EDITORIALE

La tessera del tifoso, un paradosso tutto italiano

Studiata per eliminare la violenza provoca invece più occasioni di contatto. Al 'Palli' primi incidenti, ultras in tribuna e preoccupazioni per il futuro

30 Agosto 2010 – CASALE – Non c’è voluto molto affinché anche a Casale si evidenziasse il paradosso della tessera del tifoso: uno strumento pensato per debellare la violenza negli stadi che invece, per una strana eterogenesi dei fini, provoca più occasioni di contatto e attrito fra le tifoserie.

Se ne è avuta una prova ieri, prima della partita fra Casale e Pro Patria, quando alcuni tifosi delle due squadre si sono incrociati fra il parcheggio e il bar Sant’Anna, scatenando tafferugli che hanno portato al ferimento di cinque agenti di polizia.

Alla vigilia c’era il timore che qualcosa del genere potesse accadere, per una disposizione del regolamento della tessera del tifoso che pare, francamente, assurda e che complica non poco il compito delle forze dell’ordine: chi non possiede la ‘card’ non può entrare nel settore ospiti degli stadi italiani.

Bisogna sapere che la tessera è stata solo sottoscritta dalla parte di tifoseria più tranquilla, mentre il movimento ultras, nettamente contrario, non lo ha fatto né lo farà.
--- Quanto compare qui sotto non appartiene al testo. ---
(* ===== verification/Slab.v ===== *)
(** libsel4utils/src/slab.c: an allocator that makes a number of objects of each
    type when it starts, next to each other in one untyped, and hands them out
    before it asks the allocator it was built on.

    [delegate] is that allocator; the C library's [calloc] and [qsort] are
    parameters.  The messages are left out. *)
From S2P Require Import Prelude Cspacepath Interfaces Objects Vka.

(** [objects] is [None] while the pointer is null. *)
Record slab_t : Type := Slab { n : Z; next : Z; objects : option (list vka_object_t) }.
Record slab_data_t : Type := SlabData { slabs : list slab_t; untyped : vka_object_t }.
Record object_desc_t : Type := ObjectDesc { desc_size_bits : Z; desc_type : Z }.

Definition sizeof_slab_data_t `{SeL4Constants} : Z := 40 + 24 * seL4_ObjectTypeCount.
Definition sizeof_vka_object_t : Z := 32.

Definition compare_object_descs (a b : object_desc_t) : Z := to_int (desc_size_bits b - desc_size_bits a).

Section slab.
Context {W : Type} {seL4 : SeL4Constants} `{KO : !KernelOps W} (delegate : option (vka_t W))
  (calloc : Z -> Z -> M W Z) (qsort : (object_desc_t -> object_desc_t -> Z) -> list object_desc_t -> list object_desc_t).

(** ** The operations of the allocator

    Its state is beside that of the rest of the system. *)
Local Abbreviation St := (slab_data_t * W)%type.

Definition in_rest {A : Type} (m : M W A) : M St A :=
  fun '(d, w) => res_bind (m w) (fun '(a, w') => Ok (a, (d, w'))).

Definition delegate_cspace_alloc : M St (Z * option Z) :=
  let! _ := cassert (match delegate with Some _ => true | None => false end) in
  in_rest (vka_cspace_alloc delegate).
Definition delegate_cspace_make_path (slot : Z) : M St cspacepath_t := in_rest (vka_cspace_make_path delegate slot).
Definition delegate_cspace_free (slot : Z) : M St unit := in_rest (vka_cspace_free delegate slot).

(** Taking an object: [*res] is not written. *)
Definition slab_utspace_alloc (dest : cspacepath_t) (type size_bits : Z) : M St (Z * option Z) :=
  if negb (type <? seL4_ObjectTypeCount) then ret (-1, None) else
  let! d := gets fst in
  let! slab := lift (arr_get (slabs d) type) in
  if next slab =? n slab then in_rest (vka_utspace_alloc delegate dest type size_bits) else
  match objects slab with
  | None => stop NullPointer
  | Some l =>
      let! o := lift (arr_get l (next slab)) in
      let! src := in_rest (vka_cspace_make_path delegate (cptr o)) in
      let! error := in_rest (vka_cnode_move dest src) in
      if negb (error =? seL4_NoError) then ret (-1, None) else
      let! taken := lift (arr_set (slabs d) type (Slab (n slab) (next slab ⊞ 1) (objects slab))) in
      let! _ := modify (fun '(d, w) => (SlabData taken (untyped d), w)) in
      ret (0, None)
  end.

Definition slab_utspace_alloc_maybe_device (dest : cspacepath_t) (type size_bits : Z) (can_use_dev : bool)
    : M St (Z * option Z) := slab_utspace_alloc dest type size_bits.
Definition delegate_utspace_alloc_at (dest : cspacepath_t) (type size_bits paddr : Z) : M St (Z * option Z) :=
  in_rest (vka_utspace_alloc_at delegate dest type size_bits paddr).
Definition slab_utspace_free (type size_bits target : Z) : M St unit := ret tt.

(** The table of functions; [slab_vka] is what the caller passed, whose
    function for physical addresses is not set. *)
Definition slab_vka (given : vka_t St) : vka_t St := {|
  cspace_alloc := Some delegate_cspace_alloc;
  cspace_make_path := Some delegate_cspace_make_path;
  utspace_alloc := Some slab_utspace_alloc;
  utspace_alloc_maybe_device := Some slab_utspace_alloc_maybe_device;
  utspace_alloc_at := Some delegate_utspace_alloc_at;
  cspace_free := Some delegate_cspace_free;
  utspace_free := Some slab_utspace_free;
  utspace_paddr := utspace_paddr given
|}.

(** ** Building it *)

(** The loop of [calculate_total_size] from type [i]. *)
Fixpoint total_loop (rounds : nat) (i : Z) (object_freq : list Z) (total_size : Z) : res Z :=
  match rounds with
  | O => Ok total_size
  | S rounds =>
      let? freq := arr_get object_freq i in
      if freq >? 0 then
        let object_size := vka_get_object_size i 0 in
        if (object_size =? 0) || (object_size =? minus_one) then Ok 0
        else total_loop rounds (i + 1) object_freq (total_size ⊞ BIT object_size ⊠ freq)
      else total_loop rounds (i + 1) object_freq total_size
  end.
Definition calculate_total_size (object_freq : list Z) : res Z :=
  total_loop (Z.to_nat seL4_ObjectTypeCount) 0 object_freq 0.

(** The error, and the object as it is left. *)
Definition alloc_object (untyped : vka_object_t) (size_bits type : Z) (object : vka_object_t) : M W (Z * vka_object_t) :=
  let! (error, slot) := vka_cspace_alloc delegate in
  let object := VkaObject (default (cptr object) slot) (ut object) type size_bits in
  if negb (error =? seL4_NoError) then ret (error, object) else
  let! path := vka_cspace_make_path delegate (cptr object) in
  let! error := seL4_Untyped_Retype (cptr untyped) type size_bits (root path) (dest path) (destDepth path) (offset path) 1 in
  ret (error, object).

(** The loop over the [n] objects of a slab: those made, and whether one failed. *)
Fixpoint objects_loop (n : nat) (untyped : vka_object_t) (size_bits type : Z) : M W (Z * list vka_object_t) :=
  match n with
  | O => ret (0, [])
  | S n =>
      let! (error, o) := alloc_object untyped size_bits type no_object in
      if negb (error =? seL4_NoError) then ret (-1, o :: replicate n no_object) else
      let! (error, l) := objects_loop n untyped size_bits type in
      ret (error, o :: l)
  end.

Definition alloc_object_slab (untyped : vka_object_t) (slab : slab_t) (n size_bits type : Z) : M W (Z * slab_t) :=
  let! (failed, slab) := (if n >? 0 then
      let! p := calloc n sizeof_vka_object_t in
      ret (p =? 0, Slab n 0 (if p =? 0 then None else Some (replicate (Z.to_nat n) no_object)))
    else ret (false, Slab n 0 (objects slab))) in
  if failed : bool then ret (-1, slab) else
  let! (error, l) := objects_loop (Z.to_nat n) untyped size_bits type in
  ret (error, Slab n 0 (if n >? 0 then Some l else objects slab)).

(** [size_bits] is signed. *)
Definition object_descs : list object_desc_t :=
  (fun i => ObjectDesc (to_long (vka_get_object_size (Z.of_nat i) 0)) (Z.of_nat i)) <$>
    seq 0 (Z.to_nat seL4_ObjectTypeCount).

(** The slabs of the types, up to the first without a size. *)
Fixpoint slabs_loop (descs : list object_desc_t) (object_freq : list Z) (data : slab_data_t) : M W (Z * slab_data_t) :=
  match descs with
  | [] => ret (0, data)
  | desc :: descs =>
      if desc_size_bits desc =? 0 then ret (0, data) else
      let type := desc_type desc in
      let! freq := lift (arr_get object_freq type) in
      let! slab := lift (arr_get (slabs data) type) in
      let! (error, slab) := alloc_object_slab (untyped data) slab freq (wrap (desc_size_bits desc)) type in
      let! changed := lift (arr_set (slabs data) type slab) in
      let data := SlabData changed (untyped data) in
      if negb (error =? 0) then ret (-1, data) else slabs_loop descs object_freq data
  end.

Definition empty_data : slab_data_t :=
  SlabData (replicate (Z.to_nat seL4_ObjectTypeCount) (Slab 0 0 None)) no_object.

(** The error, and the allocator's state if it got one.  Where the total is 0
    the number of its bits is undefined, and not used. *)
Definition slab_init (object_freq : list Z) : M W (Z * option slab_data_t) :=
  let! p := calloc 1 sizeof_slab_data_t in
  if p =? 0 then ret (-1, None) else
  let! total_size := lift (calculate_total_size object_freq) in
  let total_size_bits := seL4_WordBits ⊟ CLZL total_size in
  let! _ := cassert (total_size <=? BIT total_size_bits) in
  if total_size =? 0 then ret (0, Some empty_data) else
  let! (error, ut) := vka_alloc_untyped delegate total_size_bits (untyped empty_data) in
  let data := SlabData (slabs empty_data) ut in
  if negb (error =? 0) then ret (-1, Some data) else
  let! (error, data) := slabs_loop (qsort compare_object_descs object_descs) object_freq data in
  if negb (error =? 0) then ret (-1, Some data) else ret (0, Some data).

End slab.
E qui entra in gioco il paradosso: nel settore ospiti ci vanno i tifosi pacifici, che non provocano problemi, mentre i gruppi ultras possono entrare mischiandosi con i supporter di casa.

Lo si è notato al ‘Palli’, dove uno spicchio di gradinata ospiti era occupato dai tifosi bustocchi ‘tesserati’ mentre gli ultras, entrati dopo un quarto d’ora e dopo gli scontri, erano in tribuna laterale a un tiro di schioppo dai tifosi casalesi, fra i quali famiglie e bambini.
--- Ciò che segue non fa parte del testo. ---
(** ** Writing through a window *)

Section windows.
Context {W : Type} {seL4 : SeL4Constants} `{KO : !KernelOps W} `{MC : !MappingConstants} `{CO : !CopyOps W}.
Context (target current : vspace_t W) (target_vka vka : vka_t W) `{TM : !TargetMemory W target current target_vka vka}.
Context (CONFIG_HUGE_PAGE : bool).

Lemma valid_page_size {S} (w : S) : sel4_valid_size_bits CONFIG_HUGE_PAGE seL4_PageBits w = Ok (true, w).
Proof. unfold sel4_valid_size_bits, sel4_page_sizes. cbn. by rewrite Z.ltb_irrefl, Z.eqb_refl. Qed.

(** The wrappers, on address spaces and allocators that keep the promise. *)
Lemma get_cap_step (p : Z) (w : W) :
  vspace_get_cap (Some target) p w = Ok (default 0 (frames (view_of w) !! p), w).
Proof. unfold vspace_get_cap. destruct target_get_cap as (f & -> & H). apply H. Qed.

Lemma own_get_cap_step (a p s : Z) (w : W) : windows (view_of w) !! a = Some (p, s) ->
  vspace_get_cap (Some current) a w = Ok (s, w).
Proof. intros Hw. unfold vspace_get_cap. destruct own_get_cap as (f & -> & H). by eapply H. Qed.

Lemma own_path_step (s : Z) (w : W) : vka_cspace_make_path (Some vka) s w = Ok (own_path s, w).
Proof. unfold vka_cspace_make_path. destruct own_make_path as (f & -> & H). apply H. Qed.

Lemma target_path_step (c : Z) (w : W) : vka_cspace_make_path (Some target_vka) c w = Ok (target_path c, w).
Proof. unfold vka_cspace_make_path. destruct target_make_path as (f & -> & H). apply H. Qed.

Lemma alloc_step (w : W) : exists err s w', vka_cspace_alloc (Some vka) w = Ok (err, s, w') /\
  ((err <> 0 /\ view_of w' = refuse (view_of w)) \/
   (err = 0 /\ exists slot, s = Some slot /\ slot <> 0 /\ slot ∉ slots (view_of w) /\ view_of w' = set_slots (union {[slot]}) (view_of w))).
Proof. unfold vka_cspace_alloc. destruct own_alloc as (f & -> & H). apply H. Qed.

Lemma free_step (s : Z) (w : W) : exists w', vka_cspace_free (Some vka) s w = Ok (tt, w') /\
  view_of w' = set_slots (fun S => S ∖ {[s]}) (view_of w).
Proof. unfold vka_cspace_free. destruct own_free as (f & -> & H). apply H. Qed.

Lemma copy_step (s p c : Z) (w : W) : s ∈ slots (view_of w) -> frames (view_of w) !! p = Some c ->
  exists err w', vka_cnode_copy seL4_CNode_Copy (own_path s) (target_path c) seL4_AllRights w = Ok (err, w') /\
    ((err <> 0 /\ view_of w' = refuse (view_of w)) \/
     (err = 0 /\ copies (view_of w) !! s = None /\ view_of w' = set_copies (<[s := p]>) (view_of w))).
Proof. intros Hs Hf. unfold vka_cnode_copy. rewrite own_path_slot. by apply copy_law. Qed.

Lemma delete_step (s : Z) (w : W) : exists err w', vka_cnode_delete (own_path s) w = Ok (err, w') /\
  view_of w' = set_copies (delete s) (view_of w).
Proof. unfold vka_cnode_delete. rewrite own_path_slot. apply delete_law. Qed.

Lemma map_step (s p cacheable : Z) (w : W) : copies (view_of w) !! s = Some p ->
  exists a w', vspace_map_pages CONFIG_HUGE_PAGE (Some current) [s] None seL4_AllRights 1 seL4_PageBits cacheable w = Ok (a, w') /\
    ((a = 0 /\ view_of w' = refuse (view_of w)) \/
     (0 < a /\ a mod 4096 = 0 /\ a + 4096 < word_size /\ windows (view_of w) !! a = None /\
      view_of w' = set_windows (<[a := (p, s)]>) (view_of w))).
Proof.
  intros Hs. unfold vspace_map_pages. destruct (new_pages current) eqn:E; [|by destruct own_new_pages].
  change (1 =? 0) with false. cbn beta iota. rewrite (bind_ok _ _ _ _ _ (valid_page_size w)). cbn [negb].
  destruct own_map as (f & -> & H). by apply H.
Qed.
Lemma load_segment_loads l i r w : laid_out l -> l !! i = Some r -> good_segment r -> good_source r ->
  reserved_for l (view_of w) ->
  exists e w', load_segment CONFIG_HUGE_PAGE (Some target) (Some current) (Some target_vka) (Some vka) elf_file
      (segment_source r) (segment_file_size r) (Z.of_nat (length l)) l (Z.of_nat i) w = Ok (e, w') /\
    ((e <> 0 /\ given_up (view_of w) (view_of w')) \/
     (e = 0 /\ written (segment_byte r) (elf_vstart r) (segment_end r) (elf_vstart r + segment_file_size r) (view_of w) (view_of w'))).
Proof.
  intros Hl Hi Hg (Hs0 & Hsw & Hfs) Hres. unfold load_segment.
  assert (Hget : arr_get l (Z.of_nat i) = Ok r) by (apply arr_get_ok; rewrite Nat2Z.id; split; [lia|done]).
  unfold lift at 1. rewrite Hget. unfold bind at 1. cbn [res_bind].
  destruct (Z.gtb_spec (segment_file_size r) (region_size r)); [lia|].
  destruct (alloc_step target current target_vka vka w) as (e & s & w1 & H1 & Hc1). rewrite (bind_ok _ _ _ _ _ H1).
  destruct Hc1 as [(He & Hv1)|(-> & slot & -> & _ & Hfresh & Hv1)]; cbn beta iota.
  { rewrite (proj2 (Z.eqb_neq e 0)) by done. cbn [negb]. exists e, w1. split; [done|]. left. split; [done|]. by rewrite Hv1. }
  cbn [Z.eqb negb default from_option]. unfold id. rewrite (bind_ok _ _ _ _ _ (own_path_step target current target_vka vka slot w1)).
  destruct (load_loop_loads (Z.to_nat (region_size r / PAGE_SIZE_4K) + 2) l i r slot (segment_file_size r) (segment_source r) 0 w1)
    as (e & w2 & H2 & Hc2); try done; try lia.
  { intros j r' Hj Hz. rewrite Hv1. exact (Hres j r' Hj Hz). }
  { rewrite Hv1. cbn. set_solver. }
  { pose proof Hg as (_ & ? & _). lia. }
  { pose proof (good_page r Hg) as (_ & _ & _ & _ & _ & _ & Hpe & _). pose proof Hg as (_ & Hsz & _).
    change PAGE_SIZE_4K with 4096. pose proof (page_at_bounds (elf_vstart r + 0)).
    assert (Hm : page_end r mod 4096 = 0) by (unfold page_end; by apply Z.mod_mul).
    pose proof (page_at_mod (elf_vstart r + 0)). unfold segment_end in Hpe. dlia. }
  rewrite !Z.add_0_r in H2. replace (Z.to_nat (region_size r / PAGE_SIZE_4K) + 3)%nat
    with (S (Z.to_nat (region_size r / PAGE_SIZE_4K) + 2)) by lia.
  rewrite (bind_ok _ _ _ _ _ H2).
  rewrite own_path_slot. destruct (free_step target current target_vka vka slot w2) as (w3 & H3 & Hv3). rewrite (bind_ok _ _ _ _ _ H3).
  exists e, w3. split; [done|]. destruct Hc2 as [(He & Hr2 & Hs2 & Hw2 & Hres2)|(-> & Hwr)]; [left|right]; (split; [done|]).
  - unfold given_up. rewrite Hv3. cbn. rewrite Hr2, Hs2, Hw2, Hres2, Hv1. cbn. split_and!; [done| |done|done]. set_solver.
  - rewrite Z.add_0_r in Hwr. destruct Hwr as [R1 R2 R3 R4 R5 R6].
    split; rewrite ?Hv3; cbn.
    + rewrite R1, Hv1. unfold set_slots. cbn. f_equal. set_solver.
    + intros p c Hp. apply R2. by rewrite Hv1.
    + intros p. rewrite R3, Hv1. done.
    + done.
    + intros x Hx Hn. apply R5; [done|by rewrite Hv1].
    + intros x Hx Hc. rewrite R6; [by rewrite Hv1|done|by rewrite Hv1].
Qed.
End load.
Una situazione potenzialmente esplosiva, che non è degenerata ma non si può essere sempre così fortunati: in Seconda Divisione ci sono tifoserie toste, il rischio d’incidenti è dietro l’angolo. Cosa accadrà quando arriveranno a Casale tifoserie con cui ci sono precedenti di scontri, come Lecco e Sanremese? Oppure in un futuro derby con l’Alessandria?

Fino all’anno scorso gli ospiti venivano scortati in pullman fino all’ingresso di via Caligaris, ora lo si potrà fare solo con i ‘tesserati’, mentre gli altri – fra i quali si annidano pericolosi ‘cani sciolti’ – saranno liberi di muoversi tra le tribune. Con il rischio di incidenti che spaventeranno quel pubblico (le famiglie, ad esempio) che invece si vorrebbe attirare allo stadio ed è già provato da molte restrizioni.

Questo senza giustificare chi ha provocato incidenti. La violenza è sempre condannabile e non esiste un ‘diritto allo scontro fisico’ come sostengono alcune frange estremiste del movimento ultras.

Al di là di questo comunque l’organizzazione del Casale Calcio e le restrizioni alla circolazione disposte dal comune hanno funzionato, pur creando qualche inevitabile disagio ai residenti. Non ci sono state lunghe code alle biglietterie e, all’interno dello stadio, tutto è andato bene. Anche se faceva effetto ed era quasi surreale osservare gli steward – provenienti da Torino e per la prima volta al ‘Palli’ – che spiegavano a tifosi casalesi che vanno allo stadio da cinquant’anni dove sono le gradinate e quali sono le tribune.